For now at least whatever happens to Google is what will happen in the digital book space.

It may be that in the post-print world copyrights will be all be unenforceable on a title basis and that, in the end, aggregators like Google will be the largest beneficiaries.

As an author of three books, I’m happy to see any rulings that protect original copyright holders but the reality is such protection may not be viable in the future.

Cathy Hotka
Guest
10 years 1 month ago

The Google settlement was outrageous!…it ceded to Google all rights to these works, cutting out any other companies that might want to digitize these works (talk about first mover advantage!).

Ed Dennis
Guest
Ed Dennis
10 years 1 month ago

Anyone ever heard of “The Gutenberg Project”? Project Gutenberg was started by Michael Hart in 1971 with the digitization of the United States Declaration of Independence. Hart, a student at the University of Illinois, obtained access to a Xerox Sigma V mainframe computer in the university’s Materials Research Lab. Through friendly operators, he received an account with a virtually unlimited amount of computer time; its value at that time has since been variously estimated at between $100,000 and $100,000,000. Hart has said he wanted to “give back” this gift by doing something that could be considered to be of great value. His initial goal was to make the 10,000 most consulted books available to the public at little or no charge, and to do so by the end of the 20th century.

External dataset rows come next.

(** The quote a contract had comes back to its next request: kept at the
    end of the last one, taken at the start of the next and written to its
    line, it gives the same prices, sizes and flags, and it is no longer in
    the table, whose other contracts keep theirs. *)
Theorem kept_quote_returns t con_id old new :
  wf_table t → con_id ≠ 0 → get F_bid (l_quote old) ≠ 0 ∨ get F_ask (l_quote old) ≠ 0 → 0 ≤ l_marks new →
  let q := l_quote old in
  let kept := keep_quote t (kept_new con_id (get F_bid q) (get F_bid_size q) (get F_ask q) (get F_ask_size q)
                              (auto_word (l_marks old))) in
  ∃ k t', take_kept kept con_id = (Some k, t') ∧ wf_table t' ∧ find_kept con_id (t_kept t') = None
    ∧ let line := seed_line k new in
      (∀ f, f ∈ [F_bid; F_bid_size; F_ask; F_ask_size] → get f (l_quote line) = get f q)
      ∧ (∀ f, f ∉ [F_bid; F_bid_size; F_ask; F_ask_size; F_last_exch_mask] → get f (l_quote line) = get f (l_quote new))
      ∧ bid_auto (l_marks line) = first_known (bid_auto (l_marks old)) (bid_auto (l_marks new))
      ∧ ask_auto (l_marks line) = first_known (ask_auto (l_marks old)) (ask_auto (l_marks new)).
Proof.
  intros Hwf Hc Hv Hm q kept.
  set (k0 := kept_new con_id (get F_bid q) (get F_bid_size q) (get F_ask q) (get F_ask_size q) (auto_word (l_marks old))) in *.
  destruct (keep_quote_put t k0 Hwf Hc Hv) as (r & Hr & Hothers & Et & _).
  assert (wf_table kept ∧ find_kept con_id (t_kept kept) = Some (with_stamp k0 (t_clock t + 1))) as [Hwf' Hf].
  { unfold kept. rewrite Et. split; [by apply put_wf|by apply (put_find t r (with_stamp k0 _))]. }
  pose proof (take_kept_spec kept con_id Hwf' Hc) as Htake. destruct (take_kept kept con_id) as [o t'].
  destruct Htake as (-> & Hwt & Hgone & _). rewrite Hf.
  exists (with_stamp k0 (t_clock t + 1)), t'. split; [done|]. split; [done|]. split; [done|].
  split; [|split].
  - intros f Hin. rewrite !elem_of_cons in Hin. destruct Hin as [->|[->|[->|[->|Hin]]]]; [done..|].
    by apply elem_of_nil in Hin.
  - intros f Hf'. destruct f; try done; exfalso; apply Hf'; by_decide.
  - exact (seed_marks (l_marks new) (with_stamp k0 (t_clock t + 1)) new (l_marks old) eq_refl eq_refl Hm).
Qed.

(** ** Witnesses *)

Lemma marks_record_witness :
  wf_marks 0x30F ∧ marks_view (set_pre_open 0x30F true) = (None, None, Some true, None, [true; true; false; false]).
Proof.
  assert (wf_marks 0x30F) as H by (unfold wf_marks, MARKS_BITS; lia). split; [exact H|].
  destruct (marks_record 0x30F _ _ _ _ _ H eq_refl) as (_ & _ & Hp & _).
  destruct (Hp true) as [-> _]. reflexivity.
Defined.

Definition line_new : Line := mkLine quote_default 0 0.

Definition bid_tick : RawTick := mkRawTick 7 O_BID_PRICE 1012345 false true 2.

Lemma line_new_wf : wf_line line_new.
Proof. split; [by intros []|done]. Qed.

Lemma apply_line_exact_witness :
  get F_bid (l_quote (apply_line 222 true 100 1000000 QTY_SCALE false bid_tick line_new)) = 10123000000.
Proof.
  assert (wf_tick bid_tick) as Ht by (split; by cbn).
  destruct (apply_line_exact 222 true 100 1000000 QTY_SCALE false bid_tick line_new Ht line_new_wf)
    as (_ & _ & Hp & _).
  rewrite (Hp F_bid eq_refl). vm_compute. reflexivity.
Defined.
Lemma claim_ok m id m1 c cm :
  market_ok m → take_slot m = Some (id, m1) → c ≠ FREE_SLOT →
  (∀ c' i, cm !! c' = Some i → con_map m !! c' = Some i ∨ c' = c ∧ i = id) →
  is_free m id ∧ returns (upd (set_con_id c) id (with_con_map cm m1)) (λ m',
    market_ok m' ∧ claimed m id c cm m' ∧ ∀ i, con_id m' i = if decide (i = id) then Some c else con_id m i).
Proof.
  intros Hok Htake Hc Hcm.
  assert (∃ n free, m1 = with_alloc n free m ∧ is_free m id ∧ (id < n ≤ MAX_INSTRUMENTS)%nat ∧ NoDup free
    ∧ (∀ i, i ≠ id → (i < n ↔ i < active_count m)%nat) ∧ (∀ i, i ∈ free ↔ i ≠ id ∧ i ∈ free_ids m))
    as (n & free & -> & Hfree & Hn & Hnd & Hlt & Hin).
  { unfold take_slot in Htake. pose proof (ok_free_nodup m Hok) as Hnd. pose proof (ok_free m Hok) as Hfree.
    pose proof (ok_active m Hok) as Ha.
    destruct (free_ids m) as [|i0 free].
    - destruct (Nat.leb_spec MAX_INSTRUMENTS (active_count m)); [done|]. injection Htake as <- <-.
      exists (S (active_count m)), []. split; [done|]. split; [left; lia|]. split; [lia|]. split; [constructor|].
      split; [lia|]. intros i. rewrite elem_of_nil. naive_solver.
    - injection Htake as <- <-. exists (active_count m), free. split; [done|].
      destruct (proj1 (Hfree i0) ltac:(by left)) as [Hi0 Hnone]. split; [by right|]. split; [lia|].
      apply NoDup_cons in Hnd as [Hni Hnd]. split; [done|]. split; [done|].
      intros i. rewrite elem_of_cons. split; [intros Hi; split; [by intros ->|by right]|naive_solver]. }
  split; [done|].
  assert (con_id m id = None) as Hnone.
  { destruct Hfree as [Hge|[_ Hnone]]; [|done]. destruct (con_id m id) as [x|] eqn:E; [|done].
    apply con_id_Some in E. lia. }
  destruct (slot_in m id Hok ltac:(lia)) as [s Hs].
  rewrite (upd_ret _ _ _ s) by done. cbn [returns].
  rewrite (ok_blank m Hok id s Hs Hnone). change (set_con_id c (blank_slot (s_con_id s))) with (blank_slot c).
  set (m' := with_slots _ _).
  assert (∀ i, con_id m' i = if decide (i = id) then Some c else con_id m i) as Hcon.
  { intros i. destruct (decide (i = id)) as [->|Hi].
    - apply con_id_Some. split; [exact (proj1 Hn)|]. split; [done|]. exists (blank_slot c). split; [|done].
      cbn. apply list_lookup_insert_eq. by eapply lookup_lt_Some.
    - apply con_id_ext; [exact (Hlt i Hi)|]. cbn. by rewrite list_lookup_insert_ne. }
  split; [|split; [by exists n, free|done]].
  destruct Hok. constructor; cbn -[MAX_INSTRUMENTS con_id]; try done.
  - by rewrite length_insert.
  - lia.
  - intros i. rewrite Hin, Hcon, ok_free0. destruct (decide (i = id)) as [->|Hi]; [naive_solver|]. rewrite Hlt by done. tauto.
  - intros c' i Hi. rewrite Hcon. destruct (Hcm c' i Hi) as [Hold|[-> ->]]; [|by rewrite decide_True].
    apply ok_con0 in Hold. rewrite decide_False; [done|]. intros ->. congruence.
  - intros key r Hr. unfold is_live. rewrite Hcon. destruct (decide _); [done|]. by eapply ok_tags0.
  - intros i s' Hs' Hi. rewrite Hcon in Hi. destruct (decide (i = id)) as [->|Hne]; [done|].
    rewrite list_lookup_insert_ne in Hs' by done. by eapply ok_blank0.
Qed.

This particular computer was one of the 15 nodes on the computer network that would become the Internet.

Who needs Google?

Camille P. Schuster, PhD.
Guest
10 years 1 month ago

Protecting copyrights is important to me as an author of five books. However, I agree with Ryan–copyrights are likely to disappear or be significantly modified in the future. I do think it is a good that there is more time to consider the issues and ramifications of decisions.